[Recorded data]
(* ===== verification/JsString.v ===== *)
(** * JavaScript strings

    A JavaScript string is a sequence of UTF-16 code units.  This file gives
    the operations of [String.prototype] and of Node's [Buffer] that the
    modelled sources use on text: UTF-8 byte length, code point count, [trim],
    [includes], [startsWith], [split], [join], [replaceAll], [toLowerCase].
    Identifiers that the schemas restrict to ASCII (UUIDs, SHA-256 digests,
    tool names) are plain Rocq strings, embedded by [js]. *)

From S2P Require Import Prelude.
From Stdlib Require Ascii String.
#[local] Open Scope Z_scope.

(** A string: its code units, each in [0 .. 65535]. *)
Abbreviation jstring := (list Z).

(** The code units of an ASCII literal. *)
Definition js (s : string) : jstring :=
  (fun a => Z.of_N (Ascii.N_of_ascii a)) <$> String.list_ascii_of_string s.

Definition isHighSurrogate (u : Z) : bool := (0xd800 <=? u) && (u <=? 0xdbff).
Definition isLowSurrogate (u : Z) : bool := (0xdc00 <=? u) && (u <=? 0xdfff).

(** [Buffer.byteLength(s, "utf8")]: a surrogate pair is four bytes, a lone
    surrogate is the three bytes of the replacement character. *)
Fixpoint byteLength (s : jstring) : Z :=
  match s with
  | [] => 0
  | u :: r =>
      if isHighSurrogate u
      then match r with
           | v :: r' => if isLowSurrogate v then 4 + byteLength r' else 3 + byteLength r
           | [] => 3
           end
      else (if u <? 0x80 then 1 else if u <? 0x800 then 2 else 3) + byteLength r
  end.

(** [Array.from(s)]: the code points, a pair of surrogates joined. *)
Fixpoint codePoints (s : jstring) : list Z :=
  match s with
  | [] => []
  | u :: r =>
      if isHighSurrogate u
      then match r with
           | v :: r' =>
               if isLowSurrogate v
               then (0x10000 + (u - 0xd800) * 0x400 + (v - 0xdc00)) :: codePoints r'
               else u :: codePoints r
           | [] => [u]
           end
      else u :: codePoints r
  end.

(** [s.startsWith(p)] *)
Fixpoint startsWith (s p : jstring) : bool :=
  match p, s with
  | [], _ => true
  | a :: p, b :: s => (a =? b) && startsWith s p
  | _ :: _, [] => false
  end.

(** [s.endsWith(p)] *)
Definition endsWith (s p : jstring) : bool := startsWith (reverse s) (reverse p).

(** [s.includes(p)] *)
Fixpoint includes (s p : jstring) : bool :=
  startsWith s p || match s with [] => false | _ :: r => includes r p end.

(** White space and line terminators, the characters [trim] removes. *)
Definition isJsSpace (u : Z) : bool :=
  bool_decide (u ∈ [0x09; 0x0a; 0x0b; 0x0c; 0x0d; 0x20; 0xa0; 0x1680; 0x2028; 0x2029;
                    0x202f; 0x205f; 0x3000; 0xfeff]) ||
  ((0x2000 <=? u) && (u <=? 0x200a)).

Fixpoint trimStart (s : jstring) : jstring :=
  match s with
  | [] => []
  | u :: r => if isJsSpace u then trimStart r else s
  end.
Definition trimEnd (s : jstring) : jstring := reverse (trimStart (reverse s)).
Definition trim (s : jstring) : jstring := trimEnd (trimStart s).

(** [s.toLowerCase()].  Exact on ASCII and on the two non-ASCII units whose
    lower case has an ASCII letter (U+212A and U+0130); other units keep a
    non-ASCII value, which no ASCII set of the sources contains. *)
Fixpoint toLowerCase (s : jstring) : jstring :=
  match s with
  | [] => []
  | u :: r =>
      (if (0x41 <=? u) && (u <=? 0x5a) then [u + 32]
       else if u =? 0x212a then [0x6b]
       else if u =? 0x130 then [0x69; 0x307]
       else [u]) ++ toLowerCase r
  end.

(** [s.split(c)] for a one-unit separator. *)
Fixpoint splitUnit (c : Z) (s : jstring) : list jstring :=
  match s with
  | [] => [[]]
  | u :: r =>
      match splitUnit c r with
      | l :: ls => if u =? c then [] :: l :: ls else (u :: l) :: ls
      | [] => []
      end
  end.

(** [ls.join(c)] for a one-unit separator. *)
Fixpoint joinUnit (c : Z) (ls : list jstring) : jstring :=
  match ls with
  | [] => []
  | [l] => l
  | l :: ls => l ++ c :: joinUnit c ls
  end.

(** [s.replaceAll("\r\n", "\n")] *)
Fixpoint replaceCrlf (s : jstring) : jstring :=
  match s with
  | [] => []
  | u :: r =>
      match r with
      | v :: r' => if (u =? 13) && (v =? 10) then 10 :: replaceCrlf r' else u :: replaceCrlf r
      | [] => [u]
      end
  end.

(** [s.replaceAll(a, b)] for single units. *)
Definition replaceUnit (a b : Z) (s : jstring) : jstring :=
  (fun u => if u =? a then b else u) <$> s.

(** The index of the first [c], if any. *)
Fixpoint indexOfUnit (c : Z) (s : jstring) : option nat :=
  match s with
  | [] => None
  | u :: r => if u =? c then Some 0%nat else S <$> indexOfUnit c r
  end.

Definition isAsciiLetter (u : Z) : bool :=
  ((0x41 <=? u) && (u <=? 0x5a)) || ((0x61 <=? u) && (u <=? 0x7a)).
Definition isDigit (u : Z) : bool := (0x30 <=? u) && (u <=? 0x39).

(** ** Laws *)

Lemma split_not_nil c s : splitUnit c s <> [].
Proof.
  destruct s as [|u r]; simpl; [done|]. destruct (splitUnit c r) eqn:E.
  - exfalso. revert E. clear. revert c. induction r as [|v r IH]; intros c; simpl; [done|].
    destruct (splitUnit c r) eqn:E'; [by destruct (IH c)|]. by destruct (v =? c).
  - by destruct (u =? c).
Qed.

Lemma joinUnit_splitUnit c s : joinUnit c (splitUnit c s) = s.
Proof.
  induction s as [|u r IH]; simpl; [done|].
  destruct (splitUnit c r) as [|l ls] eqn:E; [by destruct (split_not_nil c r)|].
  destruct (Z.eqb_spec u c) as [->|].
  - change (joinUnit c ([] :: l :: ls)) with ([] ++ c :: joinUnit c (l :: ls)). by rewrite IH.
  - destruct ls as [|l' ls]; simpl in *; [by rewrite IH|]. by rewrite IH.
Qed.

Lemma split_no_sep c s l : l ∈ splitUnit c s -> c ∉ l.
Proof.
  revert l. induction s as [|u r IH]; intros l; simpl.
  - intros ->%list_elem_of_singleton. set_solver.
  - destruct (splitUnit c r) as [|l1 ls] eqn:E; [set_solver|].
    destruct (Z.eqb_spec u c) as [->|]; intros H; apply elem_of_cons in H as [->|H].
    + set_solver.
    + by apply IH.
    + apply not_elem_of_cons. split; [done|]. apply IH. set_solver.
    + apply IH. set_solver.
Qed.

Lemma split_app_sep c s t : c ∉ s -> splitUnit c (s ++ c :: t) = s :: splitUnit c t.
Proof.
  induction s as [|u r IH]; intros Hs; simpl.
  - destruct (splitUnit c t) eqn:E; [by destruct (split_not_nil c t)|]. by rewrite Z.eqb_refl.
  - rewrite IH by set_solver. destruct (Z.eqb_spec u c); [set_solver|done].
Qed.

Lemma split_plain c s : c ∉ s -> splitUnit c s = [s].
Proof.
  induction s as [|u r IH]; intros Hs; simpl; [done|].
  rewrite IH by set_solver. destruct (Z.eqb_spec u c); [set_solver|done].
Qed.

Lemma splitUnit_joinUnit c ls : ls <> [] -> (forall l, l ∈ ls -> c ∉ l) -> splitUnit c (joinUnit c ls) = ls.
Proof.
  induction ls as [|l ls IH]; intros Hne Hall; [done|].
  destruct ls as [|l' ls].
  - simpl. apply split_plain, Hall. set_solver.
  - change (joinUnit c (l :: l' :: ls)) with (l ++ c :: joinUnit c (l' :: ls)).
    rewrite split_app_sep by (apply Hall; set_solver).
    rewrite IH; [done|done|]. intros. apply Hall. set_solver.
Qed.

Lemma byteLength_nonneg s : 0 <= byteLength s.
Proof.
  assert (H : forall n s, (length s <= n)%nat -> 0 <= byteLength s).
  { intros n. induction n as [|n IH]; intros [|u r] Hl; simpl in *; try lia.
    destruct (isHighSurrogate u).
    - destruct r as [|v r']; [lia|]. destruct (isLowSurrogate v); simpl in Hl.
      + assert (0 <= byteLength r') by (apply IH; lia). lia.
      + assert (0 <= byteLength (v :: r')) by (apply IH; simpl; lia). lia.
    - assert (0 <= byteLength r) by (apply IH; lia). repeat case_match; lia. }
  by apply (H (length s)).
Qed.

Lemma startsWith_spec s p : startsWith s p = true <-> exists t, s = p ++ t.
Proof.
  revert s. induction p as [|a p IH]; intros s.
  - split; [intros _; by exists s | by destruct s].
  - destruct s as [|b s]; [split; [done|by intros [t ?]]|].
    simpl. rewrite andb_true_iff, Z.eqb_eq, IH. split.
    + intros [-> [t ->]]. by exists t.
    + intros [t Ht]. simpl in Ht. injection Ht as -> ->. split; [done|]. by exists t.
Qed.

(** A code unit. *)
Definition isUnit16 (u : Z) : Prop := 0 <= u < 65536.

Lemma js_app a b : js (a +:+ b) = js a ++ js b.
Proof.
  unfold js. induction a as [|c a IH]; [done|]. simpl. f_equal. exact IH.
Qed.

Lemma js_inj a b : js a = js b -> a = b.
Proof.
  unfold js. revert b. induction a as [|c a IH]; intros [|d b]; simpl; intros H; try done.
  injection H as H1 H2. f_equal; [|by apply IH].
  rewrite <-(Ascii.ascii_N_embedding c), <-(Ascii.ascii_N_embedding d). f_equal. lia.
Qed.

Lemma js_units a : Forall isUnit16 (js a).
Proof.
  unfold js. apply Forall_fmap, Forall_true. intros c. unfold isUnit16. simpl.
  pose proof (Ascii.N_ascii_bounded c). lia.
Qed.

- What you are asked to do
When you reach the line that contains "modelled sources use", stop; that line and every line before it, from the very first line of the data, should be restated word for word.

- Exercise output
(* ===== verification/JsString.v ===== *)
(** * JavaScript strings

    A JavaScript string is a sequence of UTF-16 code units.  This file gives
    the operations of [String.prototype] and of Node's [Buffer] that the
    modelled sources use on text: UTF-8 byte length, code point count, [trim],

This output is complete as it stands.